Minimum essential coverage (MEC) is a category of health insurance defined by the Affordable Care Act that satisfies the individual shared responsibility requirement under federal law. Plans that qualify as MEC include employer-sponsored insurance, Medicare, Medicaid, CHIP, individual market plans bought through or outside the ACA marketplace, and most government-sponsored plans. The ACA's individual mandate required most Americans to have MEC or pay a tax penalty, but the federal penalty was reduced to $0 starting in 2019 under the Tax Cuts and Jobs Act — though several states (including California, Massachusetts, and New Jersey) have their own individual mandates with state-level penalties.

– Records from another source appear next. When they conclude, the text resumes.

(* ===== verification/CsvError.v ===== *)
(** * The errors of csv.h

    The exception types of [io::error] (src/src/csv.h): a constructor per type,
    the members its base classes [with_file_name], [with_file_line],
    [with_errno], [with_column_name] and [with_column_content] give it, their
    setters and the message each one formats. *)
From S2P Require Import Prelude CLib.

(** ** Definitions *)

Inductive csv_error_type :=
  | can_not_open_file
  | line_length_limit_exceeded
  | extra_column_in_header
  | missing_column_in_header
  | duplicated_column_in_header
  | header_missing
  | too_few_columns
  | too_many_columns
  | escaped_string_not_closed
  | integer_must_be_positive
  | no_digit
  | integer_overflow
  | integer_underflow
  | invalid_single_character.

#[export] Instance csv_error_type_eq_dec : EqDecision csv_error_type.
Proof. solve_decision. Defined.

(** The base classes of each type. *)
Definition with_file_name (t : csv_error_type) : bool := true.

Definition with_file_line (t : csv_error_type) : bool :=
  match t with
  | line_length_limit_exceeded | too_few_columns | too_many_columns
  | escaped_string_not_closed | integer_must_be_positive | no_digit | integer_overflow
  | integer_underflow | invalid_single_character => true
  | _ => false
  end.

Definition with_errno (t : csv_error_type) : bool :=
  match t with can_not_open_file => true | _ => false end.

Definition with_column_name (t : csv_error_type) : bool :=
  match t with
  | extra_column_in_header | missing_column_in_header | duplicated_column_in_header
  | integer_must_be_positive | no_digit | integer_overflow | integer_underflow
  | invalid_single_character => true
  | _ => false
  end.

Definition with_column_content (t : csv_error_type) : bool :=
  match t with
  | integer_must_be_positive | no_digit | integer_overflow | integer_underflow
  | invalid_single_character => true
  | _ => false
  end.

(** An exception object; a member the type does not have keeps its default.
    The character arrays are given by the C strings they hold. *)
Record csv_error := {
  error_type : csv_error_type;
  file_name : bytes;
  file_line : Z;
  errno_value : Z;
  column_name : bytes;
  column_content : bytes
}.

Definition max_file_name_length : Z := 255.
Definition max_column_name_length : Z := 63.
Definition max_column_content_length : Z := 63.

(** The default constructors. *)
Definition make_error (t : csv_error_type) : csv_error :=
  {| error_type := t; file_name := []; file_line := -1; errno_value := 0;
     column_name := []; column_content := [] |}.

(** [strncpy] into an array whose last character is then set to NUL, from a
    pointer that may be null. *)
Definition copy_name (limit : Z) (s : option bytes) : bytes :=
  match s with
  | Some s => take (Z.to_nat limit) (cstr s)
  | None => []
  end.

Definition set_file_name (s : option bytes) (e : csv_error) : csv_error :=
  {| error_type := error_type e; file_name := copy_name max_file_name_length s;
     file_line := file_line e; errno_value := errno_value e;
     column_name := column_name e; column_content := column_content e |}.

Definition set_file_line (line : Z) (e : csv_error) : csv_error :=
  {| error_type := error_type e; file_name := file_name e;
     file_line := line; errno_value := errno_value e;
     column_name := column_name e; column_content := column_content e |}.

Definition set_errno (n : Z) (e : csv_error) : csv_error :=
  {| error_type := error_type e; file_name := file_name e;
     file_line := file_line e; errno_value := n;
     column_name := column_name e; column_content := column_content e |}.

Definition set_column_name (s : option bytes) (e : csv_error) : csv_error :=
  {| error_type := error_type e; file_name := file_name e;
     file_line := file_line e; errno_value := errno_value e;
     column_name := copy_name max_column_name_length s; column_content := column_content e |}.

Definition set_column_content (s : option bytes) (e : csv_error) : csv_error :=
  {| error_type := error_type e; file_name := file_name e;
     file_line := file_line e; errno_value := errno_value e;
     column_name := column_name e; column_content := copy_name max_column_content_length s |}.

Definition q (s : bytes) : bytes := DQ :: s ++ [DQ].

(** The text each type formats, before it is cut to the message buffer. *)
Definition error_text (strerror : Z -> bytes) (e : csv_error) : bytes :=
  let column_error msg :=
    s2b "The integer " ++ q (column_content e) ++ s2b msg ++ s2b " in column " ++
    q (column_name e) ++ s2b " in file " ++ q (file_name e) ++ s2b " in line " ++
    q (fmt_d (file_line e)) ++ s2b "." in
  match error_type e with
  | can_not_open_file =>
      if nz (errno_value e) then
        s2b "Can not open file " ++ q (file_name e) ++ s2b " because " ++
        q (cstr (strerror (errno_value e))) ++ s2b "."
      else s2b "Can not open file " ++ q (file_name e) ++ s2b "."
  | line_length_limit_exceeded =>
      s2b "Line number " ++ fmt_d (file_line e) ++ s2b " in file " ++ q (file_name e) ++
      s2b " exceeds the maximum length of 2^24-1."
  | extra_column_in_header =>
      s2b "Extra column " ++ q (column_name e) ++ s2b " in header of file " ++ q (file_name e) ++
      s2b "."
  | missing_column_in_header =>
      s2b "Missing column " ++ q (column_name e) ++ s2b " in header of file " ++
      q (file_name e) ++ s2b "."
  | duplicated_column_in_header =>
      s2b "Duplicated column " ++ q (column_name e) ++ s2b " in header of file " ++
      q (file_name e) ++ s2b "."
  | header_missing => s2b "Header missing in file " ++ q (file_name e) ++ s2b "."
  | too_few_columns =>
      s2b "Too few columns in line " ++ fmt_d (file_line e) ++ s2b " in file " ++
      q (file_name e) ++ s2b "."
  | too_many_columns =>
      s2b "Too many columns in line " ++ fmt_d (file_line e) ++ s2b " in file " ++
      q (file_name e) ++ s2b "."
  | escaped_string_not_closed =>
      s2b "Escaped string was not closed in line " ++ fmt_d (file_line e) ++ s2b " in file " ++
      q (file_name e) ++ s2b "."
  | integer_must_be_positive => column_error " must be positive or 0"%string
  | no_digit => column_error " contains an invalid digit"%string
  | integer_overflow => column_error " overflows"%string
  | integer_underflow => column_error " underflows"%string
  | invalid_single_character =>
      s2b "The content " ++ q (column_content e) ++ s2b " of column " ++ q (column_name e) ++
      s2b " in file " ++ q (file_name e) ++ s2b " in line " ++ q (fmt_d (file_line e)) ++
      s2b " is not a single character."
  end.

(** [what()]: [format_error_message] into [error_message_buffer[512]]. *)
Definition what (strerror : Z -> bytes) (e : csv_error) : bytes :=
  fst (snprintf 512 (error_text strerror e)).

(** The members fit their arrays; every error the program raises is built by
    [make_error] and the setters. *)
Definition error_wf (e : csv_error) : Prop :=
  (length (file_name e) <= 255)%nat /\ in_i32 (file_line e) /\
  (length (column_name e) <= 63)%nat /\ (length (column_content e) <= 63)%nat.

(** ** Lemmas *)

Lemma copy_name_length limit s : 0 <= limit -> (length (copy_name limit s) <= Z.to_nat limit)%nat.
Proof. intros ?. destruct s; simpl; [rewrite length_take|]; lia. Qed.

Lemma make_error_wf t : error_wf (make_error t).
Proof. unfold error_wf, in_i32. simpl. lia. Qed.

Lemma set_file_name_wf s e : error_wf e -> error_wf (set_file_name s e).
Proof. intros (?&?&?&?). split; [by apply (copy_name_length 255)|done]. Qed.

Lemma set_file_line_wf n e : in_i32 n -> error_wf e -> error_wf (set_file_line n e).
Proof. intros ? (?&?&?&?). done. Qed.

Lemma set_column_name_wf s e : error_wf e -> error_wf (set_column_name s e).
Proof. intros (?&?&?&?). do 2 (split; [done|]). split; [by apply (copy_name_length 63)|done]. Qed.

Lemma set_column_content_wf s e : error_wf e -> error_wf (set_column_content s e).
Proof. intros (?&?&?&?). do 3 (split; [done|]). by apply (copy_name_length 63). Qed.

#[export] Hint Resolve make_error_wf set_file_name_wf set_file_line_wf set_column_name_wf
  set_column_content_wf : mdalarm.

Lemma fmt_d_length n : in_i32 n -> (length (fmt_d n) <= 11)%nat.
Proof.
  unfold in_i32. intros Hn. pows. unfold fmt_d. case_match; bool2prop.
  - rewrite length_app. pose proof (fmt_u_length (- n)) as Hu. unfold in_u32, fmt_u in Hu.
    pows. simpl. lia.
  - pose proof (fmt_u_length n) as Hu. unfold in_u32, fmt_u in Hu. pows. lia.
Qed.

(** ** Properties *)

(** No message but the one with the system's own error text is ever cut:
    with the members at their largest it fits the buffer of 512. *)
Theorem error_message_fits strerror e :
  error_wf e -> error_type e <> can_not_open_file \/ errno_value e = 0 ->
  what strerror e = error_text strerror e /\ (length (what strerror e) < 512)%nat.
Proof.
  intros (Hf & Hl & Hn & Hc) Ht.
  assert (length (error_text strerror e) <= 511)%nat as Hlen.
  { pose proof (fmt_d_length _ Hl). unfold error_text, q.
    destruct (error_type e); [destruct Ht as [?| ->]; [done|]; change (nz 0) with false; cbn iota|..];
      rewrite ?length_app; cbn [length s2b String.list_ascii_of_string]; rewrite ?length_app;
      cbn [length]; lia. }
  unfold what. rewrite snprintf_fits by lia. simpl. split; [done|lia].
Qed.

Lemma error_message_fits_witness :
  let e := set_file_line 7 (make_error too_few_columns) in
  what (fun _ => []) e = error_text (fun _ => []) e /\ (length (what (fun _ => []) e) < 512)%nat.
Proof.
  apply error_message_fits; [|by left].
  apply set_file_line_wf; [vm_compute; split; congruence | apply make_error_wf].
Defined.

MEC is also the threshold that determines whether an employer plan satisfies the employer mandate for applicable large employers (ALEs). Short-term health insurance and some limited benefit plans do not qualify as MEC.
Example
A California resident who goes uninsured for more than three months in 2024 is subject to California's individual mandate penalty — not a federal penalty. A California-compliant employer-sponsored plan, a Covered California marketplace plan, or Medicare all qualify as MEC and exempt the individual from the state penalty. A short-term health plan does not qualify as MEC in California.